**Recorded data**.
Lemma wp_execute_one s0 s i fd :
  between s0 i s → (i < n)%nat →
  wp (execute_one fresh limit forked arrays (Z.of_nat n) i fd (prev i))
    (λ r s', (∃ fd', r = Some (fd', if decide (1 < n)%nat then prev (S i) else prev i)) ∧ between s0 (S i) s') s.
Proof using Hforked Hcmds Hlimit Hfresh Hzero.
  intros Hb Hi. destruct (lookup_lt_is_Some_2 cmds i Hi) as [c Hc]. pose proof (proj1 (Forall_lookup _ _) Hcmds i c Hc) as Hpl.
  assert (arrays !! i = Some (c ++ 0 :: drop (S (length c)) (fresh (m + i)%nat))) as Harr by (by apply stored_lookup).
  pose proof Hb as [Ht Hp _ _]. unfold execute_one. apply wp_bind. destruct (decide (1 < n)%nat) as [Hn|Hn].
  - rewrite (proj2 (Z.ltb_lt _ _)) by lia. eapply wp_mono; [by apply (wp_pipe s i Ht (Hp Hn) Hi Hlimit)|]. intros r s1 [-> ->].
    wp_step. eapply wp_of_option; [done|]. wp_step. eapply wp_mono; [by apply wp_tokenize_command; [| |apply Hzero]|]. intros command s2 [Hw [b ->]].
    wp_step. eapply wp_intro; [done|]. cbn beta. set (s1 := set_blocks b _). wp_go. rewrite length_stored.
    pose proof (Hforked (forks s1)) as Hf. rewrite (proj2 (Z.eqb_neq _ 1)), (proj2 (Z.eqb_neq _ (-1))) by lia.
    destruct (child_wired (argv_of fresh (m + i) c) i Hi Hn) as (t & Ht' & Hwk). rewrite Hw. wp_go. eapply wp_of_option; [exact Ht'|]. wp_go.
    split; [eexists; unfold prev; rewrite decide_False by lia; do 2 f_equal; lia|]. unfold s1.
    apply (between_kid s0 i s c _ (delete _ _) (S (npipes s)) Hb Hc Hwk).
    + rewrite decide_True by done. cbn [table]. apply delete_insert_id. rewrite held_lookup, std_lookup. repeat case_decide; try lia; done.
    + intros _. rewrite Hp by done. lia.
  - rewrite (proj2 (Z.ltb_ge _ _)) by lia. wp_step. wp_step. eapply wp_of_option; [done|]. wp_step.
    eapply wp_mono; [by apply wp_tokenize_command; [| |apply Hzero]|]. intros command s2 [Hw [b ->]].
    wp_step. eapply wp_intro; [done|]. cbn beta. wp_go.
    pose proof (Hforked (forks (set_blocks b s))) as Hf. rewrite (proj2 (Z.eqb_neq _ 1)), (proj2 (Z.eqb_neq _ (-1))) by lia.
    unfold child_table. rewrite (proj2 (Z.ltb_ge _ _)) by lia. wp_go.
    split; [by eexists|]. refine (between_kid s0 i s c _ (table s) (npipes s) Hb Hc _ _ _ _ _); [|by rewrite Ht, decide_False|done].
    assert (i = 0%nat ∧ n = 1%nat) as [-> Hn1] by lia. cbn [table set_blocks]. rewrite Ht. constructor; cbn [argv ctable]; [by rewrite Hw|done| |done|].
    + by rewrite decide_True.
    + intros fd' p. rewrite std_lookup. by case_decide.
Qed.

**WHAT TO DO**.
Word for word, restate each of the records above.

**YOUR SOLUTION**.
Lemma wp_execute_one s0 s i fd :
  between s0 i s → (i < n)%nat →
  wp (execute_one fresh limit forked arrays (Z.of_nat n) i fd (prev i))
    (λ r s', (∃ fd', r = Some (fd', if decide (1 < n)%nat then prev (S i) else prev i)) ∧ between s0 (S i) s') s.
Proof using Hforked Hcmds Hlimit Hfresh Hzero.
  intros Hb Hi. destruct (lookup_lt_is_Some_2 cmds i Hi) as [c Hc]. pose proof (proj1 (Forall_lookup _ _) Hcmds i c Hc) as Hpl.
  assert (arrays !! i = Some (c ++ 0 :: drop (S (length c)) (fresh (m + i)%nat))) as Harr by (by apply stored_lookup).
  pose proof Hb as [Ht Hp _ _]. unfold execute_one. apply wp_bind. destruct (decide (1 < n)%nat) as [Hn|Hn].
  - rewrite (proj2 (Z.ltb_lt _ _)) by lia. eapply wp_mono; [by apply (wp_pipe s i Ht (Hp Hn) Hi Hlimit)|]. intros r s1 [-> ->].
    wp_step. eapply wp_of_option; [done|]. wp_step. eapply wp_mono; [by apply wp_tokenize_command; [| |apply Hzero]|]. intros command s2 [Hw [b ->]].
    wp_step. eapply wp_intro; [done|]. cbn beta. set (s1 := set_blocks b _). wp_go. rewrite length_stored.
    pose proof (Hforked (forks s1)) as Hf. rewrite (proj2 (Z.eqb_neq _ 1)), (proj2 (Z.eqb_neq _ (-1))) by lia.
    destruct (child_wired (argv_of fresh (m + i) c) i Hi Hn) as (t & Ht' & Hwk). rewrite Hw. wp_go. eapply wp_of_option; [exact Ht'|]. wp_go.
    split; [eexists; unfold prev; rewrite decide_False by lia; do 2 f_equal; lia|]. unfold s1.
    apply (between_kid s0 i s c _ (delete _ _) (S (npipes s)) Hb Hc Hwk).
    + rewrite decide_True by done. cbn [table]. apply delete_insert_id. rewrite held_lookup, std_lookup. repeat case_decide; try lia; done.
    + intros _. rewrite Hp by done. lia.
  - rewrite (proj2 (Z.ltb_ge _ _)) by lia. wp_step. wp_step. eapply wp_of_option; [done|]. wp_step.
    eapply wp_mono; [by apply wp_tokenize_command; [| |apply Hzero]|]. intros command s2 [Hw [b ->]].
    wp_step. eapply wp_intro; [done|]. cbn beta. wp_go.
    pose proof (Hforked (forks (set_blocks b s))) as Hf. rewrite (proj2 (Z.eqb_neq _ 1)), (proj2 (Z.eqb_neq _ (-1))) by lia.
    unfold child_table. rewrite (proj2 (Z.ltb_ge _ _)) by lia. wp_go.
    split; [by eexists|]. refine (between_kid s0 i s c _ (table s) (npipes s) Hb Hc _ _ _ _ _); [|by rewrite Ht, decide_False|done].
    assert (i = 0%nat ∧ n = 1%nat) as [-> Hn1] by lia. cbn [table set_blocks]. rewrite Ht. constructor; cbn [argv ctable]; [by rewrite Hw|done| |done|].
    + by rewrite decide_True.
    + intros fd' p. rewrite std_lookup. by case_decide.
Qed.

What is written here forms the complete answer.